TASK MATERIAL section start

(* ===== verification/PrefixUpd.v ===== *)
(** * The updates of a prefix tree that keep its names.

    [_compress_after], [_add_prefix] and [_minimize_sz] of src/store/prefix.hh terminate, need no more saved
    items than there is room for, and keep the invariant and the names. *)
From S2P Require Import Prelude.
From S2P Require Import PrefixItem.
From S2P Require Import PrefixGraph.
From S2P Require Import PrefixFile.
From S2P Require Import PrefixInv.
From S2P Require Import PrefixRun.
From S2P Require Import PrefixTree.
Local Open Scope Z_scope.
Import Item.

Section upd.
Context {L : Layout} {HL : LayoutOk L} {A : Type} {B : Blocks A} {HB : BlocksOk A} {D : Type} (d0 : D).
Abbreviation item := (Item.t D).
Abbreviation file := (@PrefixFile.t A D).
Import PrefixFile.
Implicit Types (m : gmap Z item) (it ix iy iz iw id : item) (s : file).

(** The room left in an item *)
Definition slack it : Z := max_of (sz it) (kind it) (used it) - Z.of_nat (chunk_sz it).
Lemma loc_slack r it : loc r it -> 0 <= slack it <= 58 - Z.of_nat (chunk_sz it).
Proof. intros Hl. pose proof (l_chunk _ _ Hl). destruct (lo_max (sz it) (kind it) (used it) ltac:(apply Hl)) as [_ ?]. unfold slack. lia. Qed.

(** Items keep all but their links and, for [y], their characters. *)
Definition kept iz iz' : Prop := attrs iz' = attrs iz /\ chunk iz' = chunk iz /\ chunk_sz iz' = chunk_sz iz /\ bk iz' = bk iz.
Lemma kept_trans iz iz' iz'' : kept iz iz' -> kept iz' iz'' -> kept iz iz''.
Proof. unfold kept. intros (-> & -> & -> & ->) (H1 & H2 & H3 & H4). done. Qed.
Lemma kept_refl iz : kept iz iz.
Proof. done. Qed.
Lemma kept_split ix b iz iz' : kept iz iz' -> split_ok ix b iz' = split_ok ix b iz.
Proof. intros ((Hk & _ & Hb & Hv & _)%attrs_eq & Hc & Hn & _). unfold split_ok, first_char. by rewrite Hk, Hb, Hv, Hc, Hn. Qed.
Definition frame (y : Z) m m' : Prop := forall z iz', m' !! z = Some iz' ->
  exists iz, m !! z = Some iz /\ attrs iz' = attrs iz /\ sz iz' = sz iz /\ (prev iz = 0 <-> prev iz' = 0) /\ (z <> y -> kept iz iz').
Lemma frame_trans y m m' m'' : frame y m m' -> frame y m' m'' -> frame y m m''.
Proof.
  intros H1 H2 z iz2 Hz2. destruct (H2 _ _ Hz2) as (iz' & Hz' & Ha' & Hs' & Hp' & Hy'). destruct (H1 _ _ Hz') as (iz & Hz & Ha & Hs & Hp & Hy). exists iz.
  split_and!; [done|congruence|congruence|tauto|]. intros Hne. by eapply kept_trans; [apply Hy|apply Hy'].
Qed.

TASK MATERIAL section end

*EXERCISE PROMPT*
Return exactly the lines above from the line that has "Definition slack it" through the line that has "Proof. intros Hl.", inclusive, and nothing else.

*TASK RESPONSE*
Definition slack it : Z := max_of (sz it) (kind it) (used it) - Z.of_nat (chunk_sz it).
Lemma loc_slack r it : loc r it -> 0 <= slack it <= 58 - Z.of_nat (chunk_sz it).
Proof. intros Hl. pose proof (l_chunk _ _ Hl). destruct (lo_max (sz it) (kind it) (used it) ltac:(apply Hl)) as [_ ?]. unfold slack. lia. Qed.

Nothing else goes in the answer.